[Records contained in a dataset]
::::::::::
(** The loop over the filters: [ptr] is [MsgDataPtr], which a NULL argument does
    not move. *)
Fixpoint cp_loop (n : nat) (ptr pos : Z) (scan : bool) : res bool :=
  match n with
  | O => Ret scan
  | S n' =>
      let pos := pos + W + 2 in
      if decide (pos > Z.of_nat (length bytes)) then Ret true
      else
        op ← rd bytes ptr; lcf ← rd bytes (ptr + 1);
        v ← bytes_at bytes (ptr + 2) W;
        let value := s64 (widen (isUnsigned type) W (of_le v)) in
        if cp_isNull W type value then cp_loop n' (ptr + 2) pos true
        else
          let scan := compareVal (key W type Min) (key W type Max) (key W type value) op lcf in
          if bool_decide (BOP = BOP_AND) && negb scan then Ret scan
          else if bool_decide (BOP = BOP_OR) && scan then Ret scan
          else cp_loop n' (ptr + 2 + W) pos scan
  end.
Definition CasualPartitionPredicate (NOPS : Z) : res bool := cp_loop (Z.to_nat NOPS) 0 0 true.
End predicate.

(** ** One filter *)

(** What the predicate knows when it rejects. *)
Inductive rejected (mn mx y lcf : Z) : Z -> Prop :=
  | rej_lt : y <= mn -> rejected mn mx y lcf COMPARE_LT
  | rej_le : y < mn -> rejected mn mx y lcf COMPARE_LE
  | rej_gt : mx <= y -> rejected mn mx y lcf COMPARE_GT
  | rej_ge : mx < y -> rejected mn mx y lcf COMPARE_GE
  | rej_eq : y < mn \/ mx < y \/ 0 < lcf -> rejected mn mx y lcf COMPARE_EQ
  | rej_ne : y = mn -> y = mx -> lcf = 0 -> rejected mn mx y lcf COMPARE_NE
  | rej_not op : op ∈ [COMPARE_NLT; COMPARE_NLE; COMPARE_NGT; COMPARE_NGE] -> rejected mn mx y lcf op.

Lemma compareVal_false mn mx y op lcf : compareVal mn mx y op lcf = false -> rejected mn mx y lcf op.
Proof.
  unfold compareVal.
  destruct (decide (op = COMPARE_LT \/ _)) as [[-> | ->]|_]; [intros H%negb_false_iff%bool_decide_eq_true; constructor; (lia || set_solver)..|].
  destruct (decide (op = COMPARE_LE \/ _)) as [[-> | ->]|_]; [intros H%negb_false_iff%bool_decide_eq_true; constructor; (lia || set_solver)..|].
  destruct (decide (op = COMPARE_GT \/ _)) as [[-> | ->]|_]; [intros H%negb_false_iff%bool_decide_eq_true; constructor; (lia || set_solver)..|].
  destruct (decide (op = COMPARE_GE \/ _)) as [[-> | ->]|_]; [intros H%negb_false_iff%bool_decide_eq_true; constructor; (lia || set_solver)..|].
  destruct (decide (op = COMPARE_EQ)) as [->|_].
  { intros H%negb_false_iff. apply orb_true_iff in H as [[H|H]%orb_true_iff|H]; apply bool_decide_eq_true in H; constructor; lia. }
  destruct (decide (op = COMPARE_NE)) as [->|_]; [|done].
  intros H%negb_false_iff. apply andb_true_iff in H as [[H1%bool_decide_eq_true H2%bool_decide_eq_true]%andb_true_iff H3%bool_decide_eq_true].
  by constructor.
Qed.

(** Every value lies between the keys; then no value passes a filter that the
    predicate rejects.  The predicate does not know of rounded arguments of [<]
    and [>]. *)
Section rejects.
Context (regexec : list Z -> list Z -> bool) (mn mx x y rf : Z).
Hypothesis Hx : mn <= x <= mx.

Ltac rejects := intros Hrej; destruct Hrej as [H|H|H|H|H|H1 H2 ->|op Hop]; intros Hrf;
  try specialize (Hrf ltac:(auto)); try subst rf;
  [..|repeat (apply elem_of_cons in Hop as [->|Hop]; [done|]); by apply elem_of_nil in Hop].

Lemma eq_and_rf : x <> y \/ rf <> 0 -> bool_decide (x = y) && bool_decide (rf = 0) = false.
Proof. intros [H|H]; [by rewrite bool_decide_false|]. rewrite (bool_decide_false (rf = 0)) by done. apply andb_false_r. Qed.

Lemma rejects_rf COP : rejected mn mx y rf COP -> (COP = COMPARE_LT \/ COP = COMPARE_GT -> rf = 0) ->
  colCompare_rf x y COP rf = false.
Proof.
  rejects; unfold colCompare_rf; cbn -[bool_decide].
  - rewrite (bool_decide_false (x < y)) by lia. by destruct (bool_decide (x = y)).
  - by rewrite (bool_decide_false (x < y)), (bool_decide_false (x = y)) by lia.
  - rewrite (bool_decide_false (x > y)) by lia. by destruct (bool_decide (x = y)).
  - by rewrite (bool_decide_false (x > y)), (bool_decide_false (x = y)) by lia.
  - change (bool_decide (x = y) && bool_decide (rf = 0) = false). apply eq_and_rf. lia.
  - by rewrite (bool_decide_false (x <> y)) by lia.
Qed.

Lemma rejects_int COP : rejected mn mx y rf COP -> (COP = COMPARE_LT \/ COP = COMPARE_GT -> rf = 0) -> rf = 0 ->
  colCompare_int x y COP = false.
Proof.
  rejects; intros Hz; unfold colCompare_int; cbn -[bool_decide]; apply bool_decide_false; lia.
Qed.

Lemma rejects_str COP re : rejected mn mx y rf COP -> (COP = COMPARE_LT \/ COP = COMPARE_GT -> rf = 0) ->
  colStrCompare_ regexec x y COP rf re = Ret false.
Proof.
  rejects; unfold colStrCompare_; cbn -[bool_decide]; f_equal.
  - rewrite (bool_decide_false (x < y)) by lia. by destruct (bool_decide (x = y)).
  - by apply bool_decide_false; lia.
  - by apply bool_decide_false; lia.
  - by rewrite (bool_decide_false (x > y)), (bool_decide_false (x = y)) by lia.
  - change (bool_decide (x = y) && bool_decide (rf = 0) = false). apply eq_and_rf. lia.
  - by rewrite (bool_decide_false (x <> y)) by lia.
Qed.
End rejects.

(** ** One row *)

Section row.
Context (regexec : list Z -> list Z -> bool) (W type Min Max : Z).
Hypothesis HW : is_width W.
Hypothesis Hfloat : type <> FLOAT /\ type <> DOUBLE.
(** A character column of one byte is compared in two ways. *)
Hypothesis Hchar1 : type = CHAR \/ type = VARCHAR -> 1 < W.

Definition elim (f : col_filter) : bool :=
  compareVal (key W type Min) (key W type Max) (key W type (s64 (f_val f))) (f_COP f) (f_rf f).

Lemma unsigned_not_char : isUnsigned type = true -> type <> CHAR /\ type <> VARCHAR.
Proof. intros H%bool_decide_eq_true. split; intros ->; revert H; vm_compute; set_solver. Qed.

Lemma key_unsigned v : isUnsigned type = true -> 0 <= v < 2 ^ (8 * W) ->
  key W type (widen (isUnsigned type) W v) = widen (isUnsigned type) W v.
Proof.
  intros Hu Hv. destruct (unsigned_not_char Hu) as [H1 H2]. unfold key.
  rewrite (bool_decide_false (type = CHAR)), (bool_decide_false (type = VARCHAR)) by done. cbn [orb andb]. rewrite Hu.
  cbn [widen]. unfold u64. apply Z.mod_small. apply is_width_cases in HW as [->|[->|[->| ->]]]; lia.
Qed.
::::::::::
Output only the lines from the one with "Definition elim (f" through the last line of the entries above; please keep them exact.

• _Output of the task_:
Definition elim (f : col_filter) : bool :=
  compareVal (key W type Min) (key W type Max) (key W type (s64 (f_val f))) (f_COP f) (f_rf f).

Lemma unsigned_not_char : isUnsigned type = true -> type <> CHAR /\ type <> VARCHAR.
Proof. intros H%bool_decide_eq_true. split; intros ->; revert H; vm_compute; set_solver. Qed.

Lemma key_unsigned v : isUnsigned type = true -> 0 <= v < 2 ^ (8 * W) ->
  key W type (widen (isUnsigned type) W v) = widen (isUnsigned type) W v.
Proof.
  intros Hu Hv. destruct (unsigned_not_char Hu) as [H1 H2]. unfold key.
  rewrite (bool_decide_false (type = CHAR)), (bool_decide_false (type = VARCHAR)) by done. cbn [orb andb]. rewrite Hu.
  cbn [widen]. unfold u64. apply Z.mod_small. apply is_width_cases in HW as [->|[->|[->| ->]]]; lia.
Qed.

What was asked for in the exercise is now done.